Welcome to Net Zero, your daily news bulletin on clean energy and Canadian resource policy.
On Wednesday evening, the House of Commons convened for an emergency debate regarding flooding in British Columbia and how the country can better prepare to deal with the effects of climate change in the future. Prime Minister Justin Trudeau assured British Columbians that the government would support them, but also stressed the need for the country to take aggressive climate action.
“We know this is not an isolated case. If the last year has shown us anything, it is the impacts of climate change that are here sooner than expected and they are devastating,” Trudeau told the House.
Trudeau also referenced the floods now occurring in Nova Scotia and Newfoundland and Labrador, pledging to put the “full power of government” behind intensified climate action.
Emergency Preparedness Minister Bill Blair explained how new investments will be needed to prevent similar climate disasters from happening in the future.
Meanwhile, Vancouver Island Green MP Elizabeth May said flooding in British Columbia has caused her husband to shelter climate refugees on his farm for the second time this year. The Canadian Press has more on the debate.
A lobbyist working for Exxon Mobil questioned the urgency of the climate crisis during a Nov. 9 panel hosted by the Interstate Oil and Gas Compact Commission.
“Is this an inevitable catastrophic risk? Not in my mind. But there is a risk,” said Erik Oswald, vice chairman and registered lobbyist at Exxon. The Washington Post has this story.

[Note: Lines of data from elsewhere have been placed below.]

(** C13: decimal strings into the field. Text that is no number is an error on
    both sides; a number below the order gives the element of that value; a
    number between the order and 2^256 is an error on both; above 2^256 the
    OCaml side reports an error, while the JavaScript side reduces modulo
    2^256 first and accepts the string whenever the remainder is below the
    order. *)
Theorem fp_of_string_spec s :
  match parse_bytes s 10 with
  | None =>
      Stubs.caml_pasta_fp_of_string (F := F) s
        = Raise (Message "caml_pasta_fp_of_string: couldn't parse input") /\
      Wasm.caml_pasta_fp_of_string (F := F) s = Raise (JsError "caml_pasta_fp_of_string")
  | Some n =>
      (exists x, fe_canonical x /\ fe_val x = Z.of_N n mod 2 ^ 256 /\
         Z.of_N n mod 2 ^ 256 < fe_p PF /\
         Wasm.caml_pasta_fp_of_string (F := F) s = Ret x /\
         Stubs.caml_pasta_fp_of_string s =
           if Z.of_N n <? 2 ^ 256 then Ret x
           else Raise (Message "caml_pasta_fp_of_string: Biguint is too large")) \/
      (fe_p PF <= Z.of_N n mod 2 ^ 256 /\
         Wasm.caml_pasta_fp_of_string (F := F) s = Raise (JsError "caml_pasta_fp_of_string") /\
         Stubs.caml_pasta_fp_of_string (F := F) s =
           Raise (Message (if Z.of_N n <? 2 ^ 256 then "caml_pasta_fp_of_string"
                           else "caml_pasta_fp_of_string: Biguint is too large")))
  end.
Proof.
  unfold Stubs.caml_pasta_fp_of_string, Wasm.caml_pasta_fp_of_string.
  destruct (parse_bytes s 10) as [n|]; [|done]. cbn [ok_or mbind outcome_bind].
  rewrite try_from_biguint_eq, of_biguint_eq.
  assert (0 <= Z.of_N n mod 2 ^ 256 < 2 ^ 256) as Hm by (apply Z.mod_pos_bound; lia).
  assert (big_of_val (Z.of_N n) = big_of_val (Z.of_N n mod 2 ^ 256)) as E.
  { apply big_val_inj. by rewrite !big_val_of_val, Z.mod_mod by lia. }
  rewrite E. unfold Stubs.try_from_bigint.
  destruct (from_repr_of_val _ Hm) as [(Hlt & x & Hx & Hc & Hv)|(Hge & Hn)].
  - left. exists x. rewrite Hx. repeat (split; [done|]). by destruct (_ <? _); cbn; rewrite ?Hx.
  - right. rewrite Hn. repeat (split; [done|]). by destruct (_ <? _); cbn; rewrite ?Hn.
Qed.

(** Printing an element in decimal and parsing the text gives it back, on
    both sides and across them, and so does the conversion to a 256-bit integer
    and back; an integer at or above the order is refused. *)
Theorem fp_string_bigint_roundtrip (x : F) (b : BigInteger256) :
  fe_canonical x ->
  Stubs.caml_pasta_fp_of_string (Stubs.caml_pasta_fp_to_string x) = Ret x /\
  Wasm.caml_pasta_fp_of_string (Wasm.caml_pasta_fp_to_string x) = Ret x /\
  Wasm.caml_pasta_fp_to_string x = Stubs.caml_pasta_fp_to_string x /\
  Stubs.caml_pasta_fp_of_bigint (Stubs.caml_pasta_fp_to_bigint x) = Ret x /\
  Wasm.caml_pasta_fp_of_bigint (Wasm.caml_pasta_fp_to_bigint x) = Ret x /\
  (forall y, Stubs.caml_pasta_fp_of_bigint b = Ret y <-> Wasm.caml_pasta_fp_of_bigint b = Ret y) /\
  is_ret (Stubs.caml_pasta_fp_of_bigint b) = (big_val b <? fe_p PF).
Proof.
  intros Hx.
  assert (Wasm.caml_pasta_fp_to_string x = Stubs.caml_pasta_fp_to_string x) as Es.
  { unfold Wasm.caml_pasta_fp_to_string, Stubs.caml_pasta_fp_to_string, BigInt256.Stubs.to_string,
      BigInt256.Stubs.into_biguint. by rewrite big_into_wasm. }
  unfold Stubs.caml_pasta_fp_of_string, Wasm.caml_pasta_fp_of_string. rewrite <-Es.
  unfold Wasm.caml_pasta_fp_to_string. rewrite parse_to_string.
  cbn [ok_or mbind outcome_bind]. rewrite try_from_biguint_eq, of_to_biguint, to_biguint_val.
  pose proof (big_val_range (into_repr x)). rewrite (proj2 (Z.ltb_lt _ _)) by lia.
  rewrite big_of_val_val. cbn [ok_or mbind outcome_bind]. unfold Stubs.try_from_bigint.
  unfold Stubs.caml_pasta_fp_of_bigint, Wasm.caml_pasta_fp_of_bigint, Stubs.caml_pasta_fp_to_bigint,
    Wasm.caml_pasta_fp_to_bigint.
  rewrite from_into_repr by done. repeat (split; [done|]).
  split; [intros y; by destruct (from_repr b); simpl; split; try discriminate; intros [= ->]|].
  destruct (Z.ltb_spec (big_val b) (fe_p PF)) as [Hb|Hb].
  - apply (from_repr_small b) in Hb as (y & -> & _). done.
  - by rewrite (from_repr_large b Hb).
Qed.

Remaining in the United States, the Biden administration has approved a new wind project off Rhode Island. The South Fork offshore wind project is expected to be operational in 2023. Reuters has more.
Italian energy giant Enel has announced plans to increase spending to achieve net zero carbon emissions by 2040.
Back in the United States, President Joe Biden’s decision to release 50 million barrels of oil from the country’s strategic reserve is being hailed by climate activists and environmentalists. The Associated Press has more details.
As of 10:06 a.m. Thursday morning, West Texas Intermediate was trading at US$78.10 and Brent Crude at US$82.08.
On Wednesday, Senator Rosa Galvez introduced a motion in the Senate that calls for an immediate and ambitious response to climate change.
“It is undeniable that we are in a state of climate emergency,” Galvez said in a statement. “Every region of the country is being affected by climate change, especially British Columbia, which is going through a catastrophic year of extremes, from wildfires and record heat waves to current floods and landslides.” iPolitics has the whole story.
In Alberta, an environmental coalition is threatening to sue Premier Jason Kenney for defamation if he doesn’t back down from his claims that a public inquiry found the group spread false information about the province’s oil and gas industry . The Canadian Press has others from the West.
British Columbia plans to invest in major upgrades to the province’s highway network to make roads more resilient to the effects of climate change. Reuters has more.
Finally, RCMP raids and court orders will not stop the blockade of the Coastal GasLink pipeline, according to Hereditary Chief Wet’suwet’en Woos. CBC Radio’s Carol Off had a chat with Chief Woos, which you can find here.
The Canadian Crude Index was trading at US$59.53 and Western Canadian Select was trading at US$55.50 as of 10:06 a.m. this morning.